The idea to use simulations in COVID-19 planning came from hearing about the experience of medical teams in Italy that had issues with donning and doffing PPE. Emily Chute and Michelle Cyca, clinical nurse educators, labour and delivery, who run women’s health simulations at the Grey Nuns, say they first tailored their practice to learn from that experience but soon began to apply COVID-19 to other scenarios.
“It has been a huge learning because there are things that look good on paper but don’t work out when you do them. Being part of the tweaking process to make them actually functional has been quite enjoyable,” says Emily.
While donning and doffing has been a major focus of the women’s health simulations, teams have also practiced new processes and procedures for transferring mothers and babies, performing caesarean sections and vaginal deliveries and every other aspect of caring for a COVID-suspected or positive patient. And like the cardiology simulations at the Misericordia, these practice sessions include a full range of participants — nursing staff, physicians, residents, unit clerks and unit attendants — as well as observers.
As often as possible, the simulations also involve healthy patient volunteers. “Patients have been quite open to helping nursing staff and physicians learn and to support that training,” says Vanessa Elliott, clinical nurse specialist, women’s health, who has worked with the clinical nurse educators to facilitate some of the COVID-19 simulations at the Grey Nuns and Misericordia.

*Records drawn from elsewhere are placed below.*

(** So on a full disk mail is acknowledged and lost: one recipient, not hosted here, is
    answered 250 and nothing is due afterwards, at any time. *)
Definition full_disk (_ : nat) : Fault := Some (0%nat, None).
Example acknowledged_lost :
  match submission_deliver_io full_disk spool_now demo_server true (lit "c.org")
          (mkEnvelope (Some (mkMailbox (lit "u") (lit "local.org"))) [mkMailbox (lit "a") (lit "x.org")])
          (mkCollector spool_raw true true 1000 false) with
  | Some (s, reply) => reply = wire (lit "250 OK message accepted") ∧ queue_fs s = ∅ ∧ srv_store s = srv_store demo_server
  | None => False
  end.
Proof. by vm_compute. Qed.

(** ** The worker *)

Lemma enqueue_relay_io_paths id faults now src rs : id_old id now → ∀ sp, same_paths id (sp_fs sp) (sp_fs (enqueue_relay_io faults now sp src rs)).
Proof.
  intros Hid. unfold enqueue_relay_io. generalize (imap pair (by_domain rs)) as gs.
  induction gs as [|[i g] gs IH]; intros sp; [apply same_paths_refl|]. cbn [foldl]. eapply same_paths_trans; [|apply IH].
  unfold enqueue_io. destruct (exec_io _ _ _ _) as [ok fs'] eqn:E. cbn [snd sp_fs]. specialize (Hid (sp_counter sp)).
  assert (fs' = (exec_io (faults i) now (enqueue_ops (new_id now (sp_counter sp)) now (with_recipients src g.2)) (sp_fs sp)).2) as -> by by rewrite E.
  assert (∀ r, r ∈ [bouncing_marker id; eml_path id; ctrl_path id; bounced_eml id; bounced_ctrl id] →
    Forall (λ op, r ∉ touched op) (enqueue_ops (new_id now (sp_counter sp)) now (with_recipients src g.2))) as Hr by other_paths.
  split; [split_and!|split]; apply exec_io_untouched, Hr; clear; set_solver.
Qed.
Lemma accept_inbound_io_paths id faults now s m a :
  id_old id now → same_paths id (queue_fs s) (queue_fs (accept_inbound_io faults now s m a).1).
Proof.
  intros Hid. unfold accept_inbound_io, queue_fs. destruct (accept_inbound _ _ _ m) as [st r]. cbn.
  destruct (srv_relay s) as [sp|] eqn:Es; cbn; rewrite ?Es; [|apply same_paths_refl].
  destruct (_ && _); cbn; rewrite ?Es; [by apply enqueue_relay_io_paths|apply same_paths_refl].
Qed.

(** Where an entry can be found after an attempt that did not deliver it: both files in the
    queue, the control file as it was or rescheduled; being set aside; or set aside. *)
Definition found (id : str) (fe fc fc' : File) (fs : FS) : Prop :=
  in_main id fe fc fs ∨ in_main id fe fc' fs ∨ moving id fe fc fs ∨ in_bounced id fe fc fs.
(** The keyword arguments kept for the scheduler; an absent keyword is
    [None]. *)
Record kwargs : Type := {
  kw_base_lr : option (lr_arg Q);
  kw_max_lr : option (lr_arg Q);
  kw_step_size : option Z;
  kw_mode : option string;
  kw_gamma : option Q;
  kw_scale_fn : option (Z -> Q);
  kw_scale_mode : option string;
  kw_last_batch_idx : option Z
}.

(** [CyclicLR(optimizer, **kwargs)]: absent keywords take the defaults
    of the signature of [CyclicLR.__init__]. *)
Definition CyclicLR_call (optimizer : loc) (kw : kwargs) : M CyclicLR.t :=
  CyclicLR.__init__ optimizer
    (default (Scalar (1 # 1000)%Q) (kw_base_lr kw))
    (default (Scalar (6 # 1000)%Q) (kw_max_lr kw))
    (default 2000%Z (kw_step_size kw))
    (default "triangular" (kw_mode kw))
    (default 1%Q (kw_gamma kw))
    (kw_scale_fn kw)
    (default "cycle" (kw_scale_mode kw))
    (default (-1)%Z (kw_last_batch_idx kw)).

(** [_get_scheduler] for the policy [CyclicLR]: [last_epoch] is not
    added, [last_batch_idx] is unless the caller gave it. *)
Definition _get_scheduler (net : Net) (scheduler_kwargs : kwargs)
  : M CyclicLR.t :=
  let scheduler_kwargs :=
    if is_None (kw_last_batch_idx scheduler_kwargs) then
      {| kw_base_lr := kw_base_lr scheduler_kwargs;
         kw_max_lr := kw_max_lr scheduler_kwargs;
         kw_step_size := kw_step_size scheduler_kwargs;
         kw_mode := kw_mode scheduler_kwargs;
         kw_gamma := kw_gamma scheduler_kwargs;
         kw_scale_fn := kw_scale_fn scheduler_kwargs;
         kw_scale_mode := kw_scale_mode scheduler_kwargs;
         kw_last_batch_idx := Some (_get_batch_idx net) |}
    else scheduler_kwargs in
  CyclicLR_call (optimizer_ net) scheduler_kwargs.

(** The callback: its keyword arguments and, once training has begun,
    its scheduler. *)
Record t : Type := {
  kwargs_ : kwargs;
  lr_scheduler_ : option CyclicLR.t
}.

Definition initialize (self : t) : t :=
  {| kwargs_ := kwargs_ self; lr_scheduler_ := None |}.

Definition on_train_begin (self : t) (net : Net) : M t :=
  scheduler ← _get_scheduler net (kwargs_ self);
  mret {| kwargs_ := kwargs_ self; lr_scheduler_ := Some scheduler |}.

Definition on_epoch_begin (self : t) (net : Net) : M t :=
  let epoch := (Z.of_nat (length (history net)) - 1)%Z in
  match lr_scheduler_ self with
  | None =>
      raise (AttributeError "'NoneType' object has no attribute 'step'")
  | Some scheduler =>
      scheduler ← CyclicLR.step scheduler (Some epoch);
      mret {| kwargs_ := kwargs_ self; lr_scheduler_ := Some scheduler |}
  end.

Definition on_batch_begin (self : t) (net : Net) : M t :=
  match lr_scheduler_ self with
  | None => mret self
  | Some scheduler =>
      let batch_idx := _get_batch_idx net in
      scheduler ← CyclicLR.batch_step scheduler (Some batch_idx);
      mret {| kwargs_ := kwargs_ self; lr_scheduler_ := Some scheduler |}
  end.

End LRScheduler.

(** ** Further concrete inputs *)

Module Scenarios.

Definition no_kwargs : LRScheduler.kwargs :=
  {| LRScheduler.kw_base_lr := None; LRScheduler.kw_max_lr := None;
     LRScheduler.kw_step_size := None; LRScheduler.kw_mode := None;
     LRScheduler.kw_gamma := None; LRScheduler.kw_scale_fn := None;
     LRScheduler.kw_scale_mode := None;
     LRScheduler.kw_last_batch_idx := None |}.

Definition callback : LRScheduler.t :=
  {| LRScheduler.kwargs_ := no_kwargs; LRScheduler.lr_scheduler_ := None |}.

Definition epoch_of (n : nat) : LRScheduler.epoch_record :=
  {| LRScheduler.batches := repeat ∅ n; LRScheduler.entries := ∅ |}.

(** A net before its first epoch, and one in its third epoch after two
    epochs of four batches, with one batch of the third recorded. *)
Definition net_at_start : LRScheduler.Net :=
  {| LRScheduler.history := []; LRScheduler.optimizer_ := 1%positive |}.

Definition net_in_third_epoch : LRScheduler.Net :=
  {| LRScheduler.history := [epoch_of 4; epoch_of 4; epoch_of 1];
     LRScheduler.optimizer_ := 1%positive |}.

(** Schedulers over the two groups of [Examples.two_groups]. *)
Definition cyclic (mode : string) (fn : CyclicLR.scale_function)
    (scale_mode : string) (gamma : Q) (idx : Z) : CyclicLR.t :=
  {| CyclicLR.optimizer := 1%positive;
     CyclicLR.base_lrs := [(1 # 1000)%Q; (2 # 1000)%Q];
     CyclicLR.max_lrs := [(6 # 1000)%Q; (6 # 1000)%Q];
     CyclicLR.step_size := 4;
     CyclicLR.mode := mode;
     CyclicLR.gamma := gamma;
     CyclicLR.scale_fn := fn;
     CyclicLR.scale_mode := scale_mode;
     CyclicLR.last_batch_idx := idx |}.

One benefit of doing simulations with a live person rather than a mannequin is the opportunity provided to practice the communication that will need to take place with a COVID-suspected or positive patient, Vanessa says. “We try to have clear, open communication with all our patients, but in a situation that is a little more unique, like COVID-19, we really want nursing staff and physicians to have the opportunity to answer questions patients may have about the labour and birth experience during a pandemic.”
Practicing the new processes and procedures in a safe environment has helped staff build confidence. “Everyone has been so anxious and nervous about COVID, and the simulations have been key in getting them comfortable and feeling like we can get through this,” says Michelle.